# WHAT THE TASK ASKS
All that should come back is the lines of the data below from the one containing "match a, b with" to the one containing "(d : JsDate).", inclusive, exactly as they stand.

# PROVIDED DATA
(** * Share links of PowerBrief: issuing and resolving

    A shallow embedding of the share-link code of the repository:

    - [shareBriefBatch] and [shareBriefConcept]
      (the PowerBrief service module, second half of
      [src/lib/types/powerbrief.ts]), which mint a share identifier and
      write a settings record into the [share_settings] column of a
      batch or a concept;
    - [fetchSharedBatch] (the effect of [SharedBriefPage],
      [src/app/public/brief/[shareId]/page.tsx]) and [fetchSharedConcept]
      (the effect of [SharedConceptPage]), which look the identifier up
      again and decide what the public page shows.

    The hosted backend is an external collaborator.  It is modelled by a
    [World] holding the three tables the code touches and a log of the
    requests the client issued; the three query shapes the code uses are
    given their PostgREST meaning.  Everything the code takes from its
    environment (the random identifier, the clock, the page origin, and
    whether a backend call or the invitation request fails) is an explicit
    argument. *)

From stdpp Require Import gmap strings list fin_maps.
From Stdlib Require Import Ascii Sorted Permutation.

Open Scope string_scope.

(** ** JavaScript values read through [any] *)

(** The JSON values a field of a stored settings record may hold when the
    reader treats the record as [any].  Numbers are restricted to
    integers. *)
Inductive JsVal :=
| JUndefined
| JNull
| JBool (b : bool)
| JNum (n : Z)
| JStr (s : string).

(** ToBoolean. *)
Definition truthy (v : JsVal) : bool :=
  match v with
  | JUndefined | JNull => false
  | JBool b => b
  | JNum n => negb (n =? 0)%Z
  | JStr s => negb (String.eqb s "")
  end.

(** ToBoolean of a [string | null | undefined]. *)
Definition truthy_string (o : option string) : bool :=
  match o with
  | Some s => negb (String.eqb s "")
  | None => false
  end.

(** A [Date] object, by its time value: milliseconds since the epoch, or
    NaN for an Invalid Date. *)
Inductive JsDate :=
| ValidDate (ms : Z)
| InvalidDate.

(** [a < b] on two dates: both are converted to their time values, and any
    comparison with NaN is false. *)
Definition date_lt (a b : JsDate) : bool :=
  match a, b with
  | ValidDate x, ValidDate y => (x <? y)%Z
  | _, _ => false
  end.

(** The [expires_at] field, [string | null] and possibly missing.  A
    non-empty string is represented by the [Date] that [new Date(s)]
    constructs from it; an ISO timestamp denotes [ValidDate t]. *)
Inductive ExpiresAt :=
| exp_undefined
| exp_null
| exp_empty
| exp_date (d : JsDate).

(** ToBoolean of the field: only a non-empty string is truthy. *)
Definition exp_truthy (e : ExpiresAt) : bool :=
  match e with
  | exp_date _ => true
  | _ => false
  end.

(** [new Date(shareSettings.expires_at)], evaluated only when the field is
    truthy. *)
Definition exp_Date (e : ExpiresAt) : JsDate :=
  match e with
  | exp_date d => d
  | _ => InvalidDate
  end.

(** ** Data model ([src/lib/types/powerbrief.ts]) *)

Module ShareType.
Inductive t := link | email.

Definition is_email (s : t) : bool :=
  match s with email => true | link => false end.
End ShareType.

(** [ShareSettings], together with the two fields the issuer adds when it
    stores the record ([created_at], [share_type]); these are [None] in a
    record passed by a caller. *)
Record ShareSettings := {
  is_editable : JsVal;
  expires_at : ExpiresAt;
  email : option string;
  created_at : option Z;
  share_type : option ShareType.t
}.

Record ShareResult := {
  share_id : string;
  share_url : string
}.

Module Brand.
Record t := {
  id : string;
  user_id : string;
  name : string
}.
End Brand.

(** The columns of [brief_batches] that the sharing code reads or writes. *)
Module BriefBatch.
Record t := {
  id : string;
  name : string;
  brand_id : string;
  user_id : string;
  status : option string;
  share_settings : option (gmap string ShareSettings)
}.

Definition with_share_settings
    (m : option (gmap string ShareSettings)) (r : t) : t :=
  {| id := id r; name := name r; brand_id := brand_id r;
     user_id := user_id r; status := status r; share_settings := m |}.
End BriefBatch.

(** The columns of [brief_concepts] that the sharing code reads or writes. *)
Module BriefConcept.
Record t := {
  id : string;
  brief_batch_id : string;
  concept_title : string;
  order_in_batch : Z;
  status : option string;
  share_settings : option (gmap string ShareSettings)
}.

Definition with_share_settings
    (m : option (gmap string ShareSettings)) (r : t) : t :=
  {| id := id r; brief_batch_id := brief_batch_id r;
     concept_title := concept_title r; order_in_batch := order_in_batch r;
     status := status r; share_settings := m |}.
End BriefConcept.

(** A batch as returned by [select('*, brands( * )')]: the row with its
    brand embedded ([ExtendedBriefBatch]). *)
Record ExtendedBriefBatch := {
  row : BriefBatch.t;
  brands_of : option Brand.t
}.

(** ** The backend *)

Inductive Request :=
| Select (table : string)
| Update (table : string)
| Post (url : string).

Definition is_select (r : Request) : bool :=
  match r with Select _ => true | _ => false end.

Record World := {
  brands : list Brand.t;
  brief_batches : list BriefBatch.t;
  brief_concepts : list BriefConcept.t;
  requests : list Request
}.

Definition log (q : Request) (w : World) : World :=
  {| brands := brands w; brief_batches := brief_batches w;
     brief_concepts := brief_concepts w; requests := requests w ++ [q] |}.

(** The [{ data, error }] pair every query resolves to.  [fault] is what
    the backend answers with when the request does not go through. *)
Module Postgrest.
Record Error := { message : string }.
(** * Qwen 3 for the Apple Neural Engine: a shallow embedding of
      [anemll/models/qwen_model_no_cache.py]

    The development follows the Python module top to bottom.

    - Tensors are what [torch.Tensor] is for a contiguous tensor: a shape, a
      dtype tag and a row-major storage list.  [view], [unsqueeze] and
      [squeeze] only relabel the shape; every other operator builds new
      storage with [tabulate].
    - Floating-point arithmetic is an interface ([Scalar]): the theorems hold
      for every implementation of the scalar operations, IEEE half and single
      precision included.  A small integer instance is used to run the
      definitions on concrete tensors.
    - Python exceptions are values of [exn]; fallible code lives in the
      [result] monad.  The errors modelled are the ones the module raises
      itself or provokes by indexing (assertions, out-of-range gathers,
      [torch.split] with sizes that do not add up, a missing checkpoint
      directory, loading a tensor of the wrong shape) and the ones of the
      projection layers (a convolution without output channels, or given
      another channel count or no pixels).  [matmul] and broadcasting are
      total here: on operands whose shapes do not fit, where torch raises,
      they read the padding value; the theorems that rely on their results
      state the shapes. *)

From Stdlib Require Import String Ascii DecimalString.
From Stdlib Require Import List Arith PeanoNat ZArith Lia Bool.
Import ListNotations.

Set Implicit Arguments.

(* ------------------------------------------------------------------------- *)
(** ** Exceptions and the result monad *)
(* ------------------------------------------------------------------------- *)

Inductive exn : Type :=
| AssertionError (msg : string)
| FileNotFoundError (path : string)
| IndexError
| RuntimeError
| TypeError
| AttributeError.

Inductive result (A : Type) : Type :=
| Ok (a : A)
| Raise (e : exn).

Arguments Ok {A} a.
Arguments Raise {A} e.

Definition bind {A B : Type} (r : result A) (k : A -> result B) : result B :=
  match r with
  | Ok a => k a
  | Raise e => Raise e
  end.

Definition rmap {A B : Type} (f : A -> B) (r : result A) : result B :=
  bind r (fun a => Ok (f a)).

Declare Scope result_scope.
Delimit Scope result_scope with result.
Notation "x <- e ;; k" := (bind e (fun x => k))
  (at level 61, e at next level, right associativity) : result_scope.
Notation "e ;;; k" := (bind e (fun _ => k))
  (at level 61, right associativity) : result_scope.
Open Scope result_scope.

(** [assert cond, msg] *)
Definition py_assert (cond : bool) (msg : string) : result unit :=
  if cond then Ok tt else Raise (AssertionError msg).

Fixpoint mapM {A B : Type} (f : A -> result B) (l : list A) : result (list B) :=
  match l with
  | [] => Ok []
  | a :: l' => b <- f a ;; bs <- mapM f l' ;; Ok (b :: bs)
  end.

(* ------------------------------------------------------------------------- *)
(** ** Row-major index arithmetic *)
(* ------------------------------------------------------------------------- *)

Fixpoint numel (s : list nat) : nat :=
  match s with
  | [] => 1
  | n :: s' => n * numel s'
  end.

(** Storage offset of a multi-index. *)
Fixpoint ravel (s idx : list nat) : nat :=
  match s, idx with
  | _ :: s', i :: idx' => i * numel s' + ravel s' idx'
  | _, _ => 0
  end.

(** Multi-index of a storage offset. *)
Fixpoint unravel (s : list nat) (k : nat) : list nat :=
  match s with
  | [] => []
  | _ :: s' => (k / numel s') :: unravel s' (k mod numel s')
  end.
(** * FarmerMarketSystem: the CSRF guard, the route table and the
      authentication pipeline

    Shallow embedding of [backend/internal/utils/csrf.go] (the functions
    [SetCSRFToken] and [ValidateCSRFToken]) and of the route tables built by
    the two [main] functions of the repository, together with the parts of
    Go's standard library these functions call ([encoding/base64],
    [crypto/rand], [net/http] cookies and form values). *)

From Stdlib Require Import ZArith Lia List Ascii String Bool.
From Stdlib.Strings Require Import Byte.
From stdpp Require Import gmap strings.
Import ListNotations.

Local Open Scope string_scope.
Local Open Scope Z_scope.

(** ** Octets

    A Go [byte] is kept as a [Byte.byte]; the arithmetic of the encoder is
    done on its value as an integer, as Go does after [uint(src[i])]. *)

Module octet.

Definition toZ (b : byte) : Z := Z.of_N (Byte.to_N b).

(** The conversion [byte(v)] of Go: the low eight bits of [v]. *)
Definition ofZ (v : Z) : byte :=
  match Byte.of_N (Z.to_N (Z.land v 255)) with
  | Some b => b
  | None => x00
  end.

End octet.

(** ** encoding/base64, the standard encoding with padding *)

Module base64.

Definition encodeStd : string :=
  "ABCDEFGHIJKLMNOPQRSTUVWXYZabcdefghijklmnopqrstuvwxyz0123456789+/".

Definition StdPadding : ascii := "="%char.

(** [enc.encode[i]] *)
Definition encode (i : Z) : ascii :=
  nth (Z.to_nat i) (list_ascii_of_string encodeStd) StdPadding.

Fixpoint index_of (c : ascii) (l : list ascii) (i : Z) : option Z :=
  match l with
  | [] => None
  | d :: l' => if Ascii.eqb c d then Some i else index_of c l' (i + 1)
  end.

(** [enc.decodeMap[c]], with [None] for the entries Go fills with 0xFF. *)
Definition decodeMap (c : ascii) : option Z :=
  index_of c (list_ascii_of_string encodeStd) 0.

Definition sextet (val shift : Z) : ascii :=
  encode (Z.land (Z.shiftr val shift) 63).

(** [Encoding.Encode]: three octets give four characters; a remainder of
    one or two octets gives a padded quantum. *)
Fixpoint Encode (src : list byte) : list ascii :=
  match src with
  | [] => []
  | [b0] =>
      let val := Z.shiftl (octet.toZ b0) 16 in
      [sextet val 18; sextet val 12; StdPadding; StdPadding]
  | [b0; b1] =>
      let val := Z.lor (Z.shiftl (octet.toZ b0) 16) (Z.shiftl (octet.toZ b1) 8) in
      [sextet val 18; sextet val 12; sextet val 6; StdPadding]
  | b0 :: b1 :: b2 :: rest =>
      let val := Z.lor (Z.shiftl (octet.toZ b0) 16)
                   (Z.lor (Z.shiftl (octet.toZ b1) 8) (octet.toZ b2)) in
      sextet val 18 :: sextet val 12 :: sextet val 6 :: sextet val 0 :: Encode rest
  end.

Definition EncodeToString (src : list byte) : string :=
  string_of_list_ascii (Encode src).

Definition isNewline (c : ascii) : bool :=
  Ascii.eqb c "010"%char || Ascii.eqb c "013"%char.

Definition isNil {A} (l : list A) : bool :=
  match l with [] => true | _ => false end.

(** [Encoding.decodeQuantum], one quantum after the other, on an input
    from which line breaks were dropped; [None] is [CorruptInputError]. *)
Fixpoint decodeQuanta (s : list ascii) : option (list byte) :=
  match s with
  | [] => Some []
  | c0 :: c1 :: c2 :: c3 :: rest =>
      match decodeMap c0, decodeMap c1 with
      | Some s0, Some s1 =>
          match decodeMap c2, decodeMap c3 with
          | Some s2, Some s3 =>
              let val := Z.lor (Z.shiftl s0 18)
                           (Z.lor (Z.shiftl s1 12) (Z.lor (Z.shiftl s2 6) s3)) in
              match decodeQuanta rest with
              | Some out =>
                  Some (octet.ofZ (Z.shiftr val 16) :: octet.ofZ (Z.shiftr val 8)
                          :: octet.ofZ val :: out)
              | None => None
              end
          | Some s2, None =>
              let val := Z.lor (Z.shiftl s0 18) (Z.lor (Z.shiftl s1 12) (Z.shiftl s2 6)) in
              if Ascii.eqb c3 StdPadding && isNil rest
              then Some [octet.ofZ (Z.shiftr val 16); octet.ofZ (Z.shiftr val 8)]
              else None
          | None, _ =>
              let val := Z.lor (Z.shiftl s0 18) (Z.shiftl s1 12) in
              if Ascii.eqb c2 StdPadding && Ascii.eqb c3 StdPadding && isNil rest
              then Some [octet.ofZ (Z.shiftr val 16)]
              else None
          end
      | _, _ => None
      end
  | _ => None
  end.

# ANSWER BOX
  match a, b with
  | ValidDate x, ValidDate y => (x <? y)%Z
  | _, _ => false
  end.

(** The [expires_at] field, [string | null] and possibly missing.  A
    non-empty string is represented by the [Date] that [new Date(s)]
    constructs from it; an ISO timestamp denotes [ValidDate t]. *)
Inductive ExpiresAt :=
| exp_undefined
| exp_null
| exp_empty
| exp_date (d : JsDate).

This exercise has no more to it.